*** Entries supplied ***

(** * shiki-map: the viewing-history ledger and its windowed aggregation

    A shallow embedding of [src/main.py]: the per-title state machine
    [HistoryItem] ([clear], [edit]), the ledger [History] ([process], [show])
    and the text primitives they rest on ([str.find], [str.split], [int],
    [re.findall] for the two compiled patterns).

    Modelling conventions.
    - A Python [str] is a list of Unicode code points ([char := N]); the
      Cyrillic literals of the source are written as Rocq strings and decoded
      from UTF-8 by [ustr].
    - Python integers are [Z].  A [datetime.date] is its proleptic Gregorian
      ordinal ([toordinal()]), from 1 for [date.min] to 3652059 for
      [date.max], and a [datetime.timedelta(days=n)] is [n], at most
      999999999 in magnitude; building a timedelta or moving a date out of
      these ranges raises [OverflowError], as in the library.
    - A raised exception is the [Err] branch of [result]; nothing in the
      source catches one, so the state at the raise is dropped.
    - A [dict] is an association list in insertion order.
    - The [while] loops of [show] run on fuel; [None] means the fuel ran out.
    - [int] is total on digit strings: the limit that newer interpreters put
      on the length of a decimal string is not modelled.
    - Outside the model: the DOM queries of [process], the network and the
      cache behind [get_duration_info], plotting and console output.  The
      Unicode tables behind [\d] and [int], [strptime] and the duration lookup
      are parameters of the development. *)

From Stdlib Require Import String Ascii.
From Stdlib Require Import ZArith NArith Arith List Bool Lia.
From Stdlib Require Import Sorting.Sorted Sorting.Permutation.
Import ListNotations.

Local Open Scope Z_scope.

(* ------------------------------------------------------------------ *)
(** ** Strings *)

Definition char := N.
Definition str := list char.

Definition bytes_of_string (s : string) : list N :=
  List.map (fun b => N_of_ascii b) (list_ascii_of_string s).

(** UTF-8 decoding of well-formed input, one to four bytes per code point. *)
Fixpoint utf8_decode (bs : list N) : str :=
  match bs with
  | [] => []
  | b0 :: r0 =>
    if (b0 <? 128)%N then b0 :: utf8_decode r0
    else match r0 with
    | [] => [b0]
    | b1 :: r1 =>
      if (b0 <? 224)%N
      then (N.lor (N.shiftl (N.land b0 31) 6) (N.land b1 63)) :: utf8_decode r1
      else match r1 with
      | [] => [b0; b1]
      | b2 :: r2 =>
        if (b0 <? 240)%N
        then (N.lor (N.shiftl (N.land b0 15) 12)
               (N.lor (N.shiftl (N.land b1 63) 6) (N.land b2 63)))
             :: utf8_decode r2
        else match r2 with
        | [] => [b0; b1; b2]
        | b3 :: r3 =>
          (N.lor (N.shiftl (N.land b0 7) 18)
            (N.lor (N.shiftl (N.land b1 63) 12)
              (N.lor (N.shiftl (N.land b2 63) 6) (N.land b3 63))))
          :: utf8_decode r3
        end
      end
    end
  end.
(** * A shallow embedding of recc's command parser, path mapper, make-rule
    dependency parser, product deriver and action builder.

    Strings are Stdlib [string]s (lists of 8-bit [ascii]).  A C++ [std::set]
    of strings is a strictly ascending list (ordered by [String.compare],
    which compares characters as unsigned bytes like [std::char_traits]);
    a [std::map] with [std::greater] is a strictly descending association
    list.  Fallible code returns [res]: a value, a thrown exception, or
    undefined behaviour (for instance [front()] on an empty list). *)

From Stdlib Require Import String Ascii List Bool Arith Lia ZArith Sorting.Sorted.
Import ListNotations.
Open Scope string_scope.
Open Scope list_scope.

(** ** Results of fallible code *)

Inductive res (A : Type) : Type :=
| Ok : A -> res A
| Throw : string -> res A     (** a C++ exception, named by its type *)
| UB : res A.                 (** undefined behaviour *)
Arguments Ok {A} _.
Arguments Throw {A} _.
Arguments UB {A}.

Definition rbind {A B} (r : res A) (k : A -> res B) : res B :=
  match r with
  | Ok a => k a
  | Throw e => Throw e
  | UB => UB
  end.

Notation "'let*' x := r 'in' k" := (rbind r (fun x => k))
  (at level 200, x ident, r at level 100, k at level 200).

(** ** String helpers *)

Definition str1 (c : ascii) : string := String c EmptyString.

(** [s.push_back(c)] / [s += c] *)
Definition push_char (s : string) (c : ascii) : string := append s (str1 c).

Definition is_empty (s : string) : bool :=
  match s with EmptyString => true | _ => false end.

Definition front_char (s : string) : option ascii :=
  match s with EmptyString => None | String c _ => Some c end.

(** [s.substr(0, n)] *)
Definition prefix_of_len (n : nat) (s : string) : string := substring 0 n s.

(** [s.substr(pos)] for [pos <= s.size()] *)
Definition suffix_from (pos : nat) (s : string) : string :=
  substring pos (String.length s - pos) s.

(** [s.find(c)]: position of the first occurrence of [c]. *)
Fixpoint find_char (c : ascii) (s : string) : option nat :=
  match s with
  | EmptyString => None
  | String d s' => if Ascii.eqb c d then Some 0
                   else option_map S (find_char c s')
  end.
(* ===== verification/_CoqProject ===== *)
-Q . S2P
Prelude.v
GoStd.v
GoStrings.v
GoTime.v
GoJson.v
JsonSpec.v
Uuid.v
Errors.v
GoFmt.v
GoFlag.v
GrpcErrors.v
Config.v
Migrate.v
Money.v
Schema.v
Tx.v
Transfer.v
Posting.v
LedgerInv.v
Sha256.v
Idempotency.v
Prog.v
Auth.v
Pools.v
Retry.v
Store.v
RecordJson.v
Instances.v
Account.v
Ledger.v
Idempotent.v
Grpc.v
Scenario.v
StoreSpec.v
Health.v
HttpBody.v
GrpcLifecycle.v
HttpLifecycle.v
Interceptors.v
DevToken.v
Leak.v
RetrySpec.v
Locks.v
Concurrency.v
PostOnce.v
Reconcile.v
Stress.v
StressJson.v
BooksSpec.v
AtMostOnce.v
HttpServer.v
Process.v
Logs.v
IdempotentSpec.v
IdempotentExact.v
System.v
StressSpec.v
StressReport.v
Mains.v
Server.v
Guarantees.v
(* ===== verification/Prelude.v ===== *)
(** * Realtime payments ledger: a verification library

    The program is a double-entry payments ledger in Go: a gRPC server in front
    of a service layer that posts transfers to PostgreSQL in SERIALIZABLE
    transactions, deduplicates them by idempotency key with Redis as a
    coordinator, and checks its own books. This library translates the program
    into executable definitions and proves what makes it correct.

    ** The parts of the program and the files that model them

    - Foundations. [Prelude]: 64-bit integers, SQL sums and counts over finite
      maps, shared tactics. [GoStd], [GoStrings], [GoTime], [Sha256]: the parts of
      Go's standard library the program calls (runes and UTF-8, hex, decimal
      numbers, trimming and splitting, RFC 3339, [time.ParseDuration], SHA-256).
      [GoJson] and [JsonSpec]: [encoding/json], the encoder and the reader, byte
      by byte. [GoFmt]: the text a message prints as ([%q], durations). [GoFlag]:
      package [flag] with [strconv.ParseInt], its usage text and its exits.
      [Uuid]: identifiers and their byte order; the textual form is the class
      [UuidLib] (google/uuid). [Errors]: Go errors as trees with [errors.Is] and
      [errors.As], and messages as fragments.
    - [Schema]: the tables, constraints, row triggers and deferred constraint
      triggers of [migrations/], as the statements that may violate them. [Tx]: a
      transaction as a monad over a database, with the faults of the
      environment (begin, any statement, commit refused, commit
      acknowledgement lost).
    - [Money] ([internal/money]), [Transfer] (the posting of
      [internal/transfer/transfer.go], statement by statement), [Retry]
      ([retry.go] and the retry loop), [Idempotency] ([key.go],
      [fingerprint.go]), [Store] ([store.go]), [RecordJson] (the JSON text of its
      record), [Idempotent] ([idempotent.go]),
      [Account] ([internal/account]), [Ledger] ([internal/ledger]), [Reconcile]
      ([internal/reconcile]).
    - [Prog]: a request handler is a [prog], the tree of the operations it
      performs on the outside (one posting transaction, an account insert, a
      query, a Redis command, the clock, randomness, waiting) and a panic is a
      [Crash]. [run] executes one program; [step] interleaves any number of them
      one operation at a time, and between operations Redis may change in any
      way. Redis is the class [UniversalClient] (go-redis), an arbitrary state
      machine; [Instances] has an in-memory one and one that is down.
    - [Config] ([internal/config]), [Auth] ([internal/auth]), [GrpcErrors],
      [Grpc], [Interceptors] ([internal/grpcapi]: error mapping, handlers,
      interceptors and the chain of [New]), [Health] ([internal/health], the
      probes of [internal/grpcapi/server.go] and [internal/httpapi], and the
      checks [cmd/api] registers), [HttpBody] (the bytes the probes send).
    - The running process. [Pools] ([internal/database], [internal/redisclient]):
      building and verifying the two clients. [GrpcLifecycle] and [HttpLifecycle]
      ([Start], [Run] and [Shutdown] of the two servers): state machines [gstep]
      and [hstep] with one program counter per goroutine. [HttpServer]: routing,
      the status recorder and request logging of [internal/httpapi]. [Process]
      ([cmd/api]): start-up as a [prog], then both servers under one lifecycle
      as the state machine [pstep], up to [main]'s exit. A step is labelled
      [Program] (the program moves), [Finish] (a request in flight ends) or
      [Ambient] (anything else). [Logs]: the lines that start-up and the
      interceptor chain write, as programs that return their lines; without
      them they are those of [Process] and [Interceptors].
    - The commands. [Migrate] ([cmd/migrate]), a state monad over the migration
      library with a trace of events; [DevToken] ([cmd/devtoken]), a state monad
      over the disk; [Stress] ([cmd/stress]), the main goroutine as relations
      [proc] between worlds and the workers as the interleaving [xstep];
      [StressJson], its report as JSON. [Mains]: the flags and [main] of the
      three, from the arguments to the exit status.
    - [Scenario]: a small concrete world at which instances are evaluated.

    Functions keep their Go names, with the receiver's or package's name in front
    where two would clash ([Account_Get], [Store_Ping]). Go's [(T, error)] is
    [result T], or a pair where the value matters beside an error.

    ** What is proved

    - One posting. [Posting] and [LedgerInv] give the abstract specification, one
      update [apply_posting] allowed under [can_post], and the invariant
      [db_inv] of the books; [PostOnce] shows that a transaction of the program
      refines it on every fault, and its exact outcome when nothing fails.
    - Locks. [Locks]: the rows [lockAccounts] requests, in the order of its
      statements, cannot deadlock; the source-first order can.
    - Retries. [RetrySpec]: the loop ends within its budget, counts exactly, and
      sleeps within bounds; where the backoff overflows (both also as lemmas
      about single delays).
    - Idempotency. [IdempotentSpec]: a first request posts and a second replays,
      Redis outages degrade, every call is bounded; [IdempotentExact]: with a
      logic [wp] of total correctness, the answer to every request on every
      combination of what Redis and PostgreSQL hold for its key, the same
      without Redis, and two ways in which a payment on record is refused after
      its Redis record is gone; [StoreSpec]: over a Redis that
      answers, the store refines a map from keys to records; [AtMostOnce] and
      [Concurrency]: the logic [safe] for interleaved requests and the promise
      every successful answer makes, that its transfer is recorded under the key.
    - The service under load. [System] and [Guarantees]: any number of requests
      of any kind, any faults, any behaviour of Redis: the books stay in order,
      money is conserved, the [history] of the database is a sequence of changes
      that were asked for with at most one payment per key, a key always answers
      with the same transfer, reconciliation raises no false alarm. [BooksSpec]: a
      reconciliation pass alone is exact.
    - The server. [Server]: the same for RPCs through the interceptor chain, what
      [CreateTransfer] accepts, and that what was created can be read;
      [Interceptors]: without credentials that are good for it at the time an RPC
      touches nothing, with them its handler answers; [Leak]:
      no text of the database, the driver or the runtime reaches a client;
      [Auth]: which tokens are accepted, under which key; [Config]: what a loaded
      configuration satisfies; [Health]: reports and readiness. [Server] also
      has the type of every successful reply. [HttpServer]: what every HTTP
      request is answered and that the logged status is the one on the wire;
      [HttpBody]: what a client that parses the readiness body learns is true.
    - The process. [GrpcLifecycle]: a draining server never reports SERVING.
      [Process]: start-up does not depend on PostgreSQL or Redis; after a signal
      the process ends within 30 steps of its own once its requests finish; the
      pools close last; the exit status by its causes, stated by what was done
      to the two servers ([grpc_failed], [http_failed]) and whether start-up
      failed; and a failure of the gRPC server alone does not end the process.
      [Pools]: the ceiling of the connection pool. [Logs]: the lines of start-up,
      and the errors it prints, do not depend on the passwords and the key beyond
      what is said there, and a refused request leaves none of its credentials.
    - The commands. [Migrate]: each command is exactly the library call it
      names. [DevToken]: what the command leaves on disk, and that its claims
      survive signing. [StressSpec]: the workers finish,
      the workload is valid, and the verdict is right on a ledger in order.
      [StressReport]: the numbers of a report are those of the tables, and its
      JSON form reads back as the report. [Mains]: the same from the command line
      to the exit status, arguments that do not parse touch nothing, every set
      of options can be written as flags, and the documented use of development
      tokens, a run that writes the key pair and a run that mints with it, gives a
      token that the configured service accepts.
    - JSON. [JsonSpec]: what [Encode] and [Marshal] write, [parse] reads back,
      with every byte that is not UTF-8 replaced; [RecordJson]: every record of
      the store survives its text.

    ** Assumptions and bounds

    - PostgreSQL runs SERIALIZABLE transactions as if one after the other: one
      attempt [postOnce] is one operation of [Prog]. Which statements fail, and
      whether a commit is durable when its answer is lost, is up to the
      environment. Queries read one state; rows of a query may stop arriving.
    - Third-party code is a parameter with documented laws: [UuidLib],
      [UniversalClient] and, where a
      theorem needs a Redis that works, [RedisLaws]; [JwtLib] (the JWT parser
      with the effect of its options, and the decoding of keys) and [SigningLib]
      (its counterpart); [PgxLib] (pgxpool settings and [Close]); [HealthLib],
      [GrpcLib] and [HttpLib] (the health server and when [Serve],
      [GracefulStop], [Stop] and [Shutdown] return); [MigrateLib]. Each has an
      instance. [RecordCodec] is the interface between the service and the
      encoding of its records, discharged by [encoding/json] in [RecordJson].
    - [float64] arithmetic of [time.ParseDuration], which runes outside ASCII
      [%q] takes for printable, and the driver's text of a server error are
      parameters.
    - Loops of the source that are not structural run on fuel that is shown to
      suffice: the retry loop on its attempt budget ([retry_loop_leaves]), decimal
      digits on the bit length ([dec_fuel_enough]), durations on the length of the
      text ([duration_loop_fuel]). The claim loop of the store has the source's
      own bound of three. The 30 steps of a shutdown are the rank of its first
      state, 63 steps of a stress worker the 60 operations of a posting with its
      slot and its counting. The JSON reader runs on twice the length of the text
      ([parse_fuel_enough]).
    - [make] of a slice panics beyond the 2^48 bytes of the address space of a
      64-bit Linux process ([maxAlloc]).

    ** What is not modelled

    Log output except the lines of start-up, of refused credentials and scopes,
    of [logRequests] and of [withLogging]; the encoding of protobuf messages and
    the client stubs, which are generated; memory that runs out below the address
    space; the passage of time, which appears as timers that may fire at any moment and as
    errors that operations may return; that a write to standard output or to a
    socket is cut short. The stress command is taken to be alone on its database.
    What is left of the sources beside this is imports, comments, constructors
    that only store their arguments and getters. *)
From stdpp Require Import base gmap fin_maps strings list sorting.
From Stdlib Require Import ZArith Lia Ascii.

Open Scope Z_scope.

(** ** Machine integers: Go's [int64] and PostgreSQL's [BIGINT] *)

Definition int64_min : Z := - 2 ^ 63.
Definition int64_max : Z := 2 ^ 63 - 1.

(** [in_int64 z]: [z] is representable in 64 signed bits. *)
Definition in_int64 (z : Z) : bool := (int64_min <=? z) && (z <=? int64_max).

(** Go's [int64] arithmetic wraps around silently. *)
Definition wrap64 (z : Z) : Z := (z + 2 ^ 63) mod 2 ^ 64 - 2 ^ 63.

Lemma in_int64_spec z : in_int64 z = true <-> int64_min <= z <= int64_max.
Proof. unfold in_int64. rewrite andb_true_iff, !Z.leb_le. done. Qed.

(** Membership in the 64-bit range, from linear bounds in the context. *)
Ltac int64 := apply in_int64_spec; unfold int64_min, int64_max in *; lia.

Lemma wrap64_id z : in_int64 z = true -> wrap64 z = z.
Proof.
  rewrite in_int64_spec. unfold wrap64, int64_min, int64_max. intros.
  rewrite Z.mod_small; lia.
Qed.

(** Go's conversion to [int32] keeps the low 32 bits. *)
Definition int32_max : Z := 2 ^ 31 - 1.
Definition wrap32 (z : Z) : Z := (z + 2 ^ 31) mod 2 ^ 32 - 2 ^ 31.

Lemma wrap32_range z : - 2 ^ 31 <= wrap32 z <= int32_max.
Proof. unfold wrap32, int32_max. pose proof (Z.mod_pos_bound (z + 2 ^ 31) (2 ^ 32)). lia. Qed.

Lemma wrap32_id z : - 2 ^ 31 <= z <= int32_max -> wrap32 z = z.
Proof. unfold wrap32, int32_max. intros. rewrite Z.mod_small; lia. Qed.

(** ** Sums over finite maps: SQL's [SUM] *)

Section sumZ.
Context {K V : Type} `{Countable K}.
Implicit Types (f g : V -> Z) (m : gmap K V).

Definition sumZ f m : Z := map_fold (fun _ v acc => f v + acc) 0 m.

Lemma sumZ_empty f : sumZ f ∅ = 0.
Proof. apply map_fold_empty. Qed.

Lemma sumZ_insert f m k v :
  m !! k = None -> sumZ f (<[k := v]> m) = f v + sumZ f m.
Proof. intros. unfold sumZ. rewrite map_fold_insert_L; [done | lia | done]. Qed.

Lemma sumZ_delete f m k v :
  m !! k = Some v -> sumZ f m = f v + sumZ f (delete k m).
Proof.
  intros Hk. unfold sumZ. rewrite (map_fold_delete_L _ _ k v); [done | lia | done].
Qed.

(** Overwriting one row changes the sum by the difference of that row. *)
Lemma sumZ_update f m k v v' :
  m !! k = Some v -> sumZ f (<[k := v']> m) = sumZ f m - f v + f v'.
Proof.
  intros Hk. rewrite <- insert_delete_eq, sumZ_insert by apply lookup_delete_eq.
  rewrite (sumZ_delete f m k v Hk). lia.
Qed.

Lemma sumZ_ext f g m :
  (forall k v, m !! k = Some v -> f v = g v) -> sumZ f m = sumZ g m.
Proof.
  induction m as [|k v m Hk IH] using map_ind; intros Heq.
  - by rewrite !sumZ_empty.
  - rewrite !sumZ_insert by done.
    rewrite (Heq k v) by apply lookup_insert_eq. f_equal. apply IH.
    intros k' v' Hk'. apply (Heq k'). rewrite lookup_insert_ne; [done | congruence].
Qed.

Lemma sumZ_zero f m :
  (forall k v, m !! k = Some v -> f v = 0) -> sumZ f m = 0.
Proof.
  intros Hz. rewrite (sumZ_ext f (fun _ => 0)) by done. clear Hz.
  induction m as [|k v m Hk IH] using map_ind.
  - by rewrite sumZ_empty.
  - rewrite sumZ_insert by done. lia.
Qed.

Lemma sumZ_add f g m : sumZ (fun v => f v + g v) m = sumZ f m + sumZ g m.
Proof.
  induction m as [|k v m Hk IH] using map_ind.
  - by rewrite !sumZ_empty.
  - rewrite !sumZ_insert by done. lia.
Qed.

Lemma sumZ_nonneg f m :
  (forall k v, m !! k = Some v -> 0 <= f v) -> 0 <= sumZ f m.
Proof.
  induction m as [|k v m Hk IH] using map_ind; intros Hp.
  - by rewrite sumZ_empty.
  - rewrite sumZ_insert by done.
    pose proof (Hp k v (lookup_insert_eq _ _ _)).
    assert (0 <= sumZ f m); [| lia]. apply IH.
    intros k' v' ?. apply (Hp k'). rewrite lookup_insert_ne; [done | congruence].
Qed.
End sumZ.

(** [countZ p m]: SQL's [COUNT( * ) FILTER (WHERE p)]. *)
Definition countZ {K V} `{Countable K} (p : V -> bool) (m : gmap K V) : Z :=
  sumZ (fun v => if p v then 1 else 0) m.

Lemma countZ_nonneg {K V} `{Countable K} (p : V -> bool) (m : gmap K V) : 0 <= countZ p m.
Proof. unfold countZ. apply sumZ_nonneg. intros. destruct (p v); lia. Qed.

Lemma countZ_insert {K V} `{Countable K} (p : V -> bool) (m : gmap K V) k v :
  m !! k = None -> countZ p (<[k := v]> m) = (if p v then 1 else 0) + countZ p m.
Proof. apply sumZ_insert. Qed.

(** No row is counted exactly when no row satisfies the predicate. *)
Lemma countZ_zero {K V} `{Countable K} (p : V -> bool) (m : gmap K V) :
  countZ p m = 0 <-> forall k v, m !! k = Some v -> p v = false.
Proof.
  split.
  - intros Hz k v Hk. unfold countZ in Hz. rewrite (sumZ_delete _ _ k v Hk) in Hz.
    pose proof (countZ_nonneg p (delete k m)). unfold countZ in *.
    destruct (p v); [lia | done].
  - intros Hz. apply sumZ_zero. intros k v Hk. by rewrite (Hz k v Hk).
Qed.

***

Where the line with "cache behind [get_duration_info], plotting" ends, your copy should end too; please return exactly the lines from the first line of the data through it.

# Your solution
(** * shiki-map: the viewing-history ledger and its windowed aggregation

    A shallow embedding of [src/main.py]: the per-title state machine
    [HistoryItem] ([clear], [edit]), the ledger [History] ([process], [show])
    and the text primitives they rest on ([str.find], [str.split], [int],
    [re.findall] for the two compiled patterns).

    Modelling conventions.
    - A Python [str] is a list of Unicode code points ([char := N]); the
      Cyrillic literals of the source are written as Rocq strings and decoded
      from UTF-8 by [ustr].
    - Python integers are [Z].  A [datetime.date] is its proleptic Gregorian
      ordinal ([toordinal()]), from 1 for [date.min] to 3652059 for
      [date.max], and a [datetime.timedelta(days=n)] is [n], at most
      999999999 in magnitude; building a timedelta or moving a date out of
      these ranges raises [OverflowError], as in the library.
    - A raised exception is the [Err] branch of [result]; nothing in the
      source catches one, so the state at the raise is dropped.
    - A [dict] is an association list in insertion order.
    - The [while] loops of [show] run on fuel; [None] means the fuel ran out.
    - [int] is total on digit strings: the limit that newer interpreters put
      on the length of a decimal string is not modelled.
    - Outside the model: the DOM queries of [process], the network and the
      cache behind [get_duration_info], plotting and console output.  The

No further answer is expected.